2. The steel structure is heat-resistant and not fire-resistant.
When the temperature is below 150°C, the properties of the steel change little. Therefore, the steel structure is suitable for hot workshops, but when the surface of the structure is exposed to the heat of about 150°C, it should protect by heat insulation panels.
When the temperature is between 300℃ and 400℃, the strength and elastic modulus of the steel will decrease significantly, and the strength of the steel will tend to zero when the temperature is around 600℃. In buildings with special fire protection requirements, the steel structure must be protected by refractory materials to improve the fire resistance level.
3. The steel structure has weak corrosion resistance.
Especially in the environment of the humid and corrosive medium, it is easy to rust.

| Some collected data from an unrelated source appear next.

(* ===== verification/QueueGC.v ===== *)
(** * QueueGC: the garbage collection of the queue service

    src/src/queue/persistence/QueueReferredExtentsAsyncIterator.ts, and the
    composition of src/src/queue/QueueServer.ts: the queue metadata store says
    which extents the messages refer to, the extent metadata store which extents
    there are, and the extent store, here the one in memory, deletes them. *)

From S2P Require Import Prelude Errors Extents Loki ExtentMetadata MemoryExtentStore QueueStore GC.
Open Scope Z_scope.
Open Scope azurite_scope.

Record QueueReferredExtentsAsyncIterator := mkQueueReferred {
  ref_done : bool;
  ref_marker : option Z
}.

Definition ref_unit : Z := 1000.

Section QueueGC.
Context {coll : Type -> Type} `{Loki coll} {P : Type}.

Definition ref_next (it : QueueReferredExtentsAsyncIterator) (db : QueueDb coll P) :
    res IteratorResult * QueueReferredExtentsAsyncIterator :=
  if it.(ref_done) then (Ok (mkResult true []), it) else
  match (listMessages (Some ref_unit) it.(ref_marker) db).1 with
  | Ok (messages, nextMarker) =>
      (Ok (mkResult false ((fun val => val.(persistency).(id)) <$> messages)),
       mkQueueReferred (it.(ref_done) || undefined nextMarker) nextMarker)
  | Throw e => (Throw e, it)
  end.

(** The stores of a queue server. *)
Record QueueWorld := mkQueueWorld {
  queueMetadata : QueueDb coll P;
  extentStore : MemoryExtentStore (coll ExtentDoc)
}.

Definition queue_all_provider (lt_missing : bool) : IGCExtentProvider QueueWorld AllExtentsAsyncIterator := {|
  iteratorExtents := fun now _ => mkAllExtents false None now;
  next := fun it w => all_next lt_missing it w.(extentStore).(metadataStore)
|}.

Definition queue_referred_provider : IGCExtentProvider QueueWorld QueueReferredExtentsAsyncIterator := {|
  iteratorExtents := fun _ _ => mkQueueReferred false None;
  next := fun it w => ref_next it w.(queueMetadata)
|}.

Definition queue_sweep : ISweep QueueWorld := {|
  sweep_one := fun id w =>
    let (r, s) := deleteExtents [id] w.(extentStore) in
    (_ ← r; Ok tt, mkQueueWorld w.(queueMetadata) s)
|}.

(** [run] with the stores of the server. *)
Definition queue_gc_run (lt_missing : bool) :=
  run (all := queue_all_provider lt_missing) (referred := queue_referred_provider)
      (sweep := queue_sweep) (gc := QueueGCManager).

End QueueGC.

Arguments QueueWorld coll P : clear implicits.

(** * The garbage collection keeps the messages

    The iterator over the extents of the messages has the property the managers
    rely on, and what follows for the queue service. *)

From S2P Require Import Prelude Errors Extents Loki ExtentMetadata MemoryExtentStore.
From S2P Require Import MemoryExtentStoreSpec QueueStore GC GCSpec.
Open Scope Z_scope.
Open Scope azurite_scope.

Section QueueGC.
Context {coll : Type -> Type} `{LokiLaws coll, !LokiOrdered coll} {P : Type}.
Implicit Types (w : QueueWorld coll P).

(** The message stored as document [i] keeps its text in the extent [x]. *)
Definition message_refers w (i : Z) (x : string) : Prop :=
  exists msg, docs w.(queueMetadata).(messages) !! i = Some msg /\ msg.(persistency).(id) = x.

Definition ref_passed (it : QueueReferredExtentsAsyncIterator) (i : Z) : Prop :=
  it.(ref_done) = true \/ exists k, it.(ref_marker) = Some k /\ i <= k.

Lemma ref_next_yields it w r it' i x :
  ref_next it w.(queueMetadata) = (Ok r, it') -> message_refers w i x -> ~ ref_passed it i ->
  r.(done) = false /\ (x ∈ r.(value) \/ ~ ref_passed it' i).
Proof.
  unfold ref_next, ref_passed. intros Hn (msg&Hmsg&<-) Hp.
  destruct it.(ref_done) eqn:Hd; [destruct Hp; by left|].
  unfold listMessages in Hn. revert Hn. run. cbn.
  set (l := lk_find _ _).
  assert (Hin : (i, msg) ∈ l).
  { unfold l. apply elem_find. split; [done|]. destruct it.(ref_marker) as [k|] eqn:Hk; [|done].
    apply Z.ltb_lt. apply Z.nle_gt. intros Hle. apply Hp. right. by exists k. }
  assert (Hl : ascending l) by apply find_ascending.
  set (n := Z.to_nat ref_unit).
  destruct (page_or_after l n i msg Hl Hin ltac:(unfold n, ref_unit; lia)) as [Hpg|(d&Hlen&Hlast&Hlt)].
  - assert (Hv : msg.(persistency).(id) ∈ (fun val => val.(persistency).(id)) <$> (take n l).*2).
    { apply list_elem_of_fmap. exists msg. split; [done|]. apply list_elem_of_fmap. by exists (i, msg). }
    destruct (Z.of_nat (length (take n l)) <? ref_unit); [intros [= <- <-]; auto|].
    destruct (last (take n l)); intros [= <- <-]; auto.
  - rewrite Hlen, Hlast. replace (Z.of_nat n <? ref_unit) with false
      by (symmetry; apply Z.ltb_ge; unfold n, ref_unit; lia).
    intros [= <- <-]. cbn. split; [done|]. right. intros [?|(k&[= <-]&?)]; [done|lia].
Qed.

Context (lt_missing : bool).
#[local] Instance all_provider : IGCExtentProvider (QueueWorld coll P) AllExtentsAsyncIterator :=
  queue_all_provider lt_missing.
#[local] Existing Instances queue_referred_provider queue_sweep QueueGCManager QueueGCManager_laws.

#[local] Instance queue_referred_laws :
  ReferredLaws (QueueWorld coll P) QueueReferredExtentsAsyncIterator Z.
Proof.
  refine {| refers := message_refers; passed := ref_passed |}.
  - intros now w i [?|(k&?&_)]; done.
  - intros it w r it' i x. apply ref_next_yields.
Defined.

Implicit Types (m : Manager (QueueWorld coll P) AllExtentsAsyncIterator QueueReferredExtentsAsyncIterator).

(** C28. As long as a message is in the store, from before the marking starts on,
    and the manager is not closed, no step of its loop changes the bytes of the
    extent the text of the message is in, whatever requests run in between. Messages that
    are inserted while the manager marks are not covered. *)
Theorem queue_gc_keeps_messages gcInterval w es0 es ids0 now i x :
  let m := run (new_manager gcInterval w) es0 in
  m.(_status) = Running -> m.(loop_at) = Some (Listed ids0) ->
  always (fun m => message_refers m.(world) i x) m es -> Forall (fun e => e <> Close) es ->
  let m' := run m es in
  extent_bytes (handle m' (Resume now)).(world).(extentStore) x
  = extent_bytes m'.(world).(extentStore) x.
Proof.
  intros m Hst Hl Hx Hc m'.
  eapply (run_keeps (ReferredLaws0 := queue_referred_laws) (fun w => extent_bytes w.(extentStore) x)); [|exact Hst|exact Hl|exact Hx|exact Hc].
  intros id w1 r w2 Hs Hid. cbn [sweep_one queue_sweep] in Hs.
  destruct (deleteExtents [id] w1.(extentStore)) as [r1 s1] eqn:Hd. injection Hs as _ <-.
  destruct (deleteExtents_spec [id] _ _ _ Hd) as (Hkeep&_&_). apply Hkeep. set_solver.
Qed.

End QueueGC.

(** ** Witness *)

(** A message in the extent [m], and an extent [o] nothing refers to. *)
Definition gc_message : MessageModel :=
  mkMessageModel "acc" "q" "id" "r" 0 (mkChunk "m" 0 1) 0 1000 0.
Definition gc_db : QueueDb map_coll unit := mkQueueDb (∅, 0) (∅, 0) ({[1 := gc_message]}, 1).
Definition gc_store : MemoryExtentStore (map_coll ExtentDoc) :=
  let append id b (s : MemoryExtentStore (map_coll ExtentDoc)) :=
    (appendExtent (M := map_coll ExtentDoc) (fun _ _ _ _ => JsError) (Buffer b) id 0 None s).2 in
  append "o" [8] (append "m" [7] (mkMemoryExtentStore "queue" (mkChunkStore None ∅ 0) (∅, 0))).
Definition gc_world : QueueWorld map_coll unit := mkQueueWorld gc_db gc_store.
Definition gc_listed : list (event (QueueWorld map_coll unit)) :=
  [Start; Initialized 0] ++ repeat (Resume 0) 4.

(** The sweep, about to delete the one extent, leaves the message's alone. *)
Lemma queue_gc_keeps_messages_witness :
  let m := queue_gc_run true (new_manager (gc := QueueGCManager) 0 gc_world) gc_listed in
  let m' := queue_gc_run true m (repeat (Resume 0) 5) in
  m'.(loop_at) = Some (Sweeping ["o"]) /\
  extent_bytes (queue_gc_run true m' [Resume 0]).(world).(extentStore) "o" = None /\
  extent_bytes (queue_gc_run true m' [Resume 0]).(world).(extentStore) "m"
  = extent_bytes m'.(world).(extentStore) "m".
Proof.
  split_and!; [vm_compute; reflexivity|vm_compute; reflexivity|].
  apply (queue_gc_keeps_messages (coll := map_coll) (P := unit) true 0 gc_world gc_listed
           (repeat (Resume 0) 5) ["m"; "o"] 0 1 "m").
  - vm_compute. reflexivity.
  - vm_compute. reflexivity.
  - cbn [always repeat]. repeat (split; [exists gc_message; split; vm_compute; reflexivity|]). exact I.
  - apply Forall_forall. set_solver.
Defined.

Generally, steel structures must be de-rusted, galvanized, or painted, and regularly maintained. For offshore platform structures in seawater, special measures such as “zinc block anode protection” are required to prevent corrosion.
4. The high degree of mechanization of steel structure manufacturing and installation.
Steel structural components are natural to manufacture in factories and assembled on site. The factory mechanized manufacturing of steel structural components have high precision, high production efficiency, fast site assembly, and short construction period. The steel structure is the most industrialized.